**What the exercise asks**
Report every line of the data where the string "cols" appears.

**Supplied material**

Lemma existsb_filter_false {A} (f p : A → bool) b l :
  existsb f l = false → existsb f (filter (λ x, p x = b) l) = false.
Proof.
  induction l as [|a l IH]; simpl; [done|]. rewrite orb_false_iff. intros [Ha Hl].
  destruct (decide (p a = b)); [rewrite filter_cons_True by done; simpl; by rewrite Ha, IH|rewrite filter_cons_False by done; auto].
Qed.

Lemma unique_rows_filter ks (p : Row → bool) b rs :
  unique_rows ks rs = true → unique_rows ks (filter (λ r, p r = b) rs) = true.
Proof.
  induction rs as [|r rs IH]; simpl; [done|]. rewrite andb_true_iff, negb_true_iff. intros [Hr H].
  destruct (decide (p r = b)); [rewrite filter_cons_True by done|rewrite filter_cons_False by done; auto].
  simpl. rewrite (IH H), (existsb_filter_false _ p b) by done. done.
Qed.

Lemma unique_set_rows d tbl sc rs :
  unique_db d → schemas !! tbl = Some sc → unique_rows (sc_unique sc) rs = true → unique_db (set_rows tbl rs d).
Proof.
  intros Hd Hs Hr tbl' sc' Hs'. rewrite rows_of_set. destruct (decide (tbl' = tbl)) as [->|]; [|by apply Hd]. congruence.
Qed.

Lemma pg_insert_unique sc tbl cols vals ret_ now d :
  schemas !! tbl = Some sc → unique_db d → unique_db (pg_insert sc tbl cols vals ret_ now d).2.
Proof.
  intros Hs Hd. unfold pg_insert. split_match; [done|]. split_match; [done|].
  split_match; [done|]. eapply unique_set_rows; [done..|]. apply unique_rows_snoc; [by apply Hd|done].
Qed.

Lemma pg_rewrite_unique sc tbl p f ret_ d :
  schemas !! tbl = Some sc → unique_db d → unique_db (pg_rewrite sc tbl p f ret_ d).2.
Proof.
  intros Hs Hd. unfold pg_rewrite. split_match; [done|]. split_match; [done|].
  eapply unique_set_rows; [done..|]. by apply negb_false_iff.
Qed.

Lemma pg_filter_unique sc tbl p d :
  schemas !! tbl = Some sc → unique_db d → unique_db (set_rows tbl (filter (λ r, p r = false) (rows_of d tbl)) d).
Proof. intros Hs Hd. eapply unique_set_rows; [done..|]. apply unique_rows_filter. by apply Hd. Qed.

Create HintDb pg.
#[export] Hint Resolve pg_insert_unique pg_rewrite_unique pg_filter_unique : pg.

(** Whatever is run, a table never holds two rows that agree on a unique key. *)
Lemma pg_run_unique `{PgTypes} s args now d : unique_db d → unique_db (pg_run s args now d).2.
Proof.
  intros Hd. unfold pg_run. split_match; [done|]. generalize (map stored args) (time_in now). intros args' now'.
  destruct (schemas !! stmt_table s) as [sc|] eqn:Hs; [|done].
  destruct s; simpl in Hs; simpl; eauto with pg.
  - unfold pg_query. split_match; [done|]. destruct (q_update q); [split_match; simpl; eauto with pg|]. destruct (q_delete q); simpl; eauto with pg.
    destruct (q_count q); simpl; done.
  - unfold pg_upsert. split_match; [done|]. split_match; [done|]. destruct action as [[target upd]|].
    + split_match; [done|]. split_match; eauto with pg.
    + split_match; eauto with pg.
  - split_match; simpl; eauto with pg.
  - split_match; simpl; eauto with pg.
Qed.
(** A successful [Insert], without hooks. *)
Lemma Insert_inv cols l w w' :
  hooks BeforeInsertHook = [] → hooks AfterInsertHook = [] → caches_ok T (mem w) → Cols cols ⊆ AllColumns T →
  Insert T hooks tt (Some l) cols w = (ROk tt, w') →
  ∃ o o' ins ret_ d n rows,
    let v := touchInsert T (w_now w) o in
    objs (mem w) !! l = Some o ∧
    InsertColumnSet cols (AllColumns T) (ColumnsWithDefault T) (ColumnsWithoutDefault T) (NonZeroDefaultSet S (ColumnsWithDefault T) v) = (ins, ret_) ∧
    ins ⊆ AllColumns T ∧ ret_ ⊆ AllColumns T ∧
    (∀ c, c ∈ ins → storable (value_of S v c) = true) ∧
    pg_insert sc (tableName T) ins (map (λ c, stored (value_of S v c)) ins) ret_ (time_in (w_now w)) (w_db w) = (inr (n, rows), d) ∧
    (if decide (ret_ = []) then o' = v else ∃ row, head rows = Some row ∧ assign_all S v ret_ row.*2 = Some o') ∧
    w_db w' = d ∧ objs (mem w') = <[l := o']> (objs (mem w)) ∧ caches_ok T (mem w').
Proof using HT QS MS.
  intros Hb Ha Hm Hc H. unfold Insert in H. rewrite Hb, Ha in H. simpl in H.
  apply bind_ok_inv in H as (now & w1 & [= <- <-] & H).
  apply bind_ok_inv in H as ([] & w2 & (o & Ho & ->)%update_obj_inv & H).
  apply bind_ok_inv in H as ([] & w3 & [= <-] & H).
  apply bind_ok_inv in H as (v & w4 & [Hv ->]%load_inv & H).
  rewrite put_objs, lookup_insert_eq in Hv. injection Hv as <-. set (v := touchInsert T (w_now w) o) in *.
  set (nz := NonZeroDefaultSet S (ColumnsWithDefault T) v) in *.
  assert (legal (AllColumns T) cols nz) as Hl by (split; [done|apply nz_legal, defaults_legal]).
  apply bind_ok_inv in H as (cached & w5 & [= <- <-] & H).
  apply bind_ok_inv in H as (c & w6 & Hcache & H).
  assert (build_insert T cols nz = inr c ∧ w6 = put l v w) as [Hbuild ->].
  { rewrite put_insertCaches in Hcache. destruct (insertCaches (mem w) !! _) as [c'|] eqn:E; [|by apply of_sum_inv].
    injection Hcache as <- <-. split; [by eapply insert_cached|done]. }
  destruct (build_insert_inv _ _ _ Hbuild) as (ins & ret_ & Hset & Hi & Hr & Hq & Hrm & Hvals & Hscan).
  apply bind_ok_inv in H as ([] & w7 & Hrun%wrapping_inv & H).
  apply bind_ok_inv in H as ([] & w8 & Hw8 & [= <-]).
  rewrite Hq, Hvals in Hrun.
  assert (∃ o' d n rows, ((∀ c, c ∈ ins → storable (value_of S v c) = true) ∧
    pg_insert sc (tableName T) ins (map (λ c, stored (value_of S v c)) ins) ret_ (time_in (w_now w)) (w_db w) = (inr (n, rows), d)) ∧
    (if decide (ret_ = []) then o' = v else ∃ row, head rows = Some row ∧ assign_all S v ret_ row.*2 = Some o') ∧
    w_db w7 = d ∧ objs (mem w7) = <[l := o']> (objs (mem w)) ∧ insertCaches (mem w7) = insertCaches (mem w) ∧
    updateCaches (mem w7) = updateCaches (mem w)) as (o' & d & n & rows & [Hst Hpg] & Ho' & Hd & Hobjs & Hic & Huc).
  { rewrite (decide_ext _ _ _ _ Hrm) in Hrun. destruct (decide (ret_ = [])) as [Hr0|Hr0].
    - apply bind_ok_inv in Hrun as (z & w9 & Hex & [= <-]). apply bind_ok_inv in Hex as ([n rows] & w10 & Hst & [= _ <-]).
      apply run_stmt_inv in Hst as (d & Hpg & ->). rewrite put_now, put_db in Hpg. apply pg_insert_run in Hpg.
      exists v, d, n, rows. split; [done|]. split; [done|]. split; [done|].
      by rewrite !mem_set_db, put_objs, put_insertCaches, put_updateCaches.
    - apply bind_ok_inv in Hrun as (row & w9 & Hex & Hst'). apply bind_ok_inv in Hst' as (o' & w11 & [Hsc ->]%of_sum_inv & [= <-]).
      apply bind_ok_inv in Hex as ([n rows] & w10 & Hst & Hrow). simpl in Hrow.
      destruct rows as [|row0 rows]; [done|]. injection Hrow as <- <-.
      apply run_stmt_inv in Hst as (d & Hpg & ->). rewrite put_now, put_db in Hpg. apply pg_insert_run in Hpg.
      exists o', d, n, (row0 :: rows). split; [done|].
      split; [exists row0; split; [done|by apply Hscan]|].
      change (set_mem (with_objs <[l:=o']> (mem (set_db d (put l v w)))) (set_db d (put l v w))) with (put l o' (set_db d (put l v w))).
      rewrite put_db, put_objs, put_insertCaches, put_updateCaches, !mem_set_db, put_objs, put_insertCaches, put_updateCaches.
      by rewrite insert_insert_eq. }
  exists o, o', ins, ret_, d, n, rows. split; [done|]. split; [done|]. split; [done|]. split; [done|]. split; [done|]. split; [done|]. split; [done|].
  assert (caches_ok T (mem w7)) as Hm7.
  { destruct Hm as [C1 C2]. split; [by rewrite Hic|by rewrite Huc]. }
  destruct (insertCaches (mem (put l v w)) !! _).
  - injection Hw8 as <-. done.
  - injection Hw8 as <-. rewrite db_set_mem, mem_set_mem. split; [done|]. split; [done|]. by apply caches_ok_insert.
Qed.

(** The row of the table is the object. *)
Definition mirrors (r : Row) (o : O) : Prop := ∀ c, c ∈ AllColumns T → row_get r c = value_of S o c.

(** The row holds the object, each value in the form of its column. *)
Definition kept (r : Row) (o : O) : Prop :=
  ∀ c, c ∈ AllColumns T → storable (value_of S o c) = true ∧ row_get r c = stored (value_of S o c).

(** Column sets that return every default the database fills in. *)
Definition inferring (cols : Columns) : Prop := cols = Infer ∨ ∃ cs, cols = Greylist cs.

**Result**
Lemma pg_insert_unique sc tbl cols vals ret_ now d :
  schemas !! tbl = Some sc → unique_db d → unique_db (pg_insert sc tbl cols vals ret_ now d).2.
Lemma Insert_inv cols l w w' :
  hooks BeforeInsertHook = [] → hooks AfterInsertHook = [] → caches_ok T (mem w) → Cols cols ⊆ AllColumns T →
  Insert T hooks tt (Some l) cols w = (ROk tt, w') →
    InsertColumnSet cols (AllColumns T) (ColumnsWithDefault T) (ColumnsWithoutDefault T) (NonZeroDefaultSet S (ColumnsWithDefault T) v) = (ins, ret_) ∧
  assert (legal (AllColumns T) cols nz) as Hl by (split; [done|apply nz_legal, defaults_legal]).
  assert (build_insert T cols nz = inr c ∧ w6 = put l v w) as [Hbuild ->].
Definition inferring (cols : Columns) : Prop := cols = Infer ∨ ∃ cs, cols = Greylist cs.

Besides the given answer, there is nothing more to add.